:: Exercise brief ::
Repeat the entries shown below with every word and mark intact.

Data for the task section start

(** The last [try] of [typedef_decl]; [None] stands for the two locals
    never having been assigned. *)
Definition typedef_decl_define (node : Cursor) (bound : option (BnType * string))
  : Py Result :=
  try_except
    (match bound with
     | None =>
         raise (UnboundLocalError "local variable 'name' referenced before assignment")
     | Some (var_type, name) =>
         define_user_type name var_type >>
         log_debug "typedef_decl: Successfully processed"
                   [tspelling (underlying_typedef_type node); spelling node] >>
         ret (Some (name, var_type))
     end)
    (fun e =>
       log_debug "typedef_decl: Failed Processing"
                 [tspelling (underlying_typedef_type node); spelling node] >>
       ret None).

(** [typedef_decl] once the name is known not to be defined yet. *)
Definition typedef_decl_undefined (node : Cursor) : Py Result :=
  if negb (PyStr.truthy (tspelling (underlying_typedef_type node))) then
    let* bound :=
      try_except
        (let* r := parse_type_string
                     (tspelling (type node) +:+ " " +:+ spelling node) in
         ret (Some r))
        (fun e =>
           log_debug "typedef_decl: Failed to parse"
                     [tspelling (type node); spelling node] >>
           ret None) in
    typedef_decl_define node bound
  else
    let underlying_typedef_type_string :=
      remove_compiler_directives (tspelling (underlying_typedef_type node)) in
    let* bound :=
      try_except
        (let* '(var_type, name) := parse_type_string underlying_typedef_type_string in
         let name := spelling node in
         log_debug "typedef_decl: Successfully parsed"
                   [underlying_typedef_type_string; spelling node] >>
         ret (Some (var_type, name)))
        (typedef_decl_recover node underlying_typedef_type_string) in
    typedef_decl_define node bound.

Definition typedef_decl (node : Cursor) : Py Result :=
  log_debug "typedef_decl:"
            [tspelling (underlying_typedef_type node); spelling node] >>
  let* defined :=
    if PyStr.truthy (spelling node) then get_type_by_name (spelling node)
    else ret None in
  match defined with
  | Some t =>
      if bn_truth bn t then
        log_debug "typedef_decl: Type already defined" [] >>
        ret (Some (spelling node, t))
      else typedef_decl_undefined node
  | None => typedef_decl_undefined node
  end.

(** ** [var_decl] *)

Definition var_decl (node : Cursor) : Py Result :=
  log_debug "var_decl: Processing var"
            [tspelling (underlying_typedef_type node); spelling node] >>
  let* '(var_type, name) :=
    parse_type_string (tspelling (type node) +:+ " " +:+ spelling node) in
  try_except
    (define_user_type name var_type >>
     log_debug "var_decl: Successfully processed var"
               [tspelling (underlying_typedef_type node); spelling node] >>
     ret (Some (name, var_type)))
    (fun e =>
       log_debug "var_decl: Failed Processing var"
                 [tspelling (underlying_typedef_type node); spelling node] >>
       ret None).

Data for the task section end

:: Solution to this problem ::
(** The last [try] of [typedef_decl]; [None] stands for the two locals
    never having been assigned. *)
Definition typedef_decl_define (node : Cursor) (bound : option (BnType * string))
  : Py Result :=
  try_except
    (match bound with
     | None =>
         raise (UnboundLocalError "local variable 'name' referenced before assignment")
     | Some (var_type, name) =>
         define_user_type name var_type >>
         log_debug "typedef_decl: Successfully processed"
                   [tspelling (underlying_typedef_type node); spelling node] >>
         ret (Some (name, var_type))
     end)
    (fun e =>
       log_debug "typedef_decl: Failed Processing"
                 [tspelling (underlying_typedef_type node); spelling node] >>
       ret None).

(** [typedef_decl] once the name is known not to be defined yet. *)
Definition typedef_decl_undefined (node : Cursor) : Py Result :=
  if negb (PyStr.truthy (tspelling (underlying_typedef_type node))) then
    let* bound :=
      try_except
        (let* r := parse_type_string
                     (tspelling (type node) +:+ " " +:+ spelling node) in
         ret (Some r))
        (fun e =>
           log_debug "typedef_decl: Failed to parse"
                     [tspelling (type node); spelling node] >>
           ret None) in
    typedef_decl_define node bound
  else
    let underlying_typedef_type_string :=
      remove_compiler_directives (tspelling (underlying_typedef_type node)) in
    let* bound :=
      try_except
        (let* '(var_type, name) := parse_type_string underlying_typedef_type_string in
         let name := spelling node in
         log_debug "typedef_decl: Successfully parsed"
                   [underlying_typedef_type_string; spelling node] >>
         ret (Some (var_type, name)))
        (typedef_decl_recover node underlying_typedef_type_string) in
    typedef_decl_define node bound.

Definition typedef_decl (node : Cursor) : Py Result :=
  log_debug "typedef_decl:"
            [tspelling (underlying_typedef_type node); spelling node] >>
  let* defined :=
    if PyStr.truthy (spelling node) then get_type_by_name (spelling node)
    else ret None in
  match defined with
  | Some t =>
      if bn_truth bn t then
        log_debug "typedef_decl: Type already defined" [] >>
        ret (Some (spelling node, t))
      else typedef_decl_undefined node
  | None => typedef_decl_undefined node
  end.

(** ** [var_decl] *)

Definition var_decl (node : Cursor) : Py Result :=
  log_debug "var_decl: Processing var"
            [tspelling (underlying_typedef_type node); spelling node] >>
  let* '(var_type, name) :=
    parse_type_string (tspelling (type node) +:+ " " +:+ spelling node) in
  try_except
    (define_user_type name var_type >>
     log_debug "var_decl: Successfully processed var"
               [tspelling (underlying_typedef_type node); spelling node] >>
     ret (Some (name, var_type)))
    (fun e =>
       log_debug "var_decl: Failed Processing var"
                 [tspelling (underlying_typedef_type node); spelling node] >>
       ret None).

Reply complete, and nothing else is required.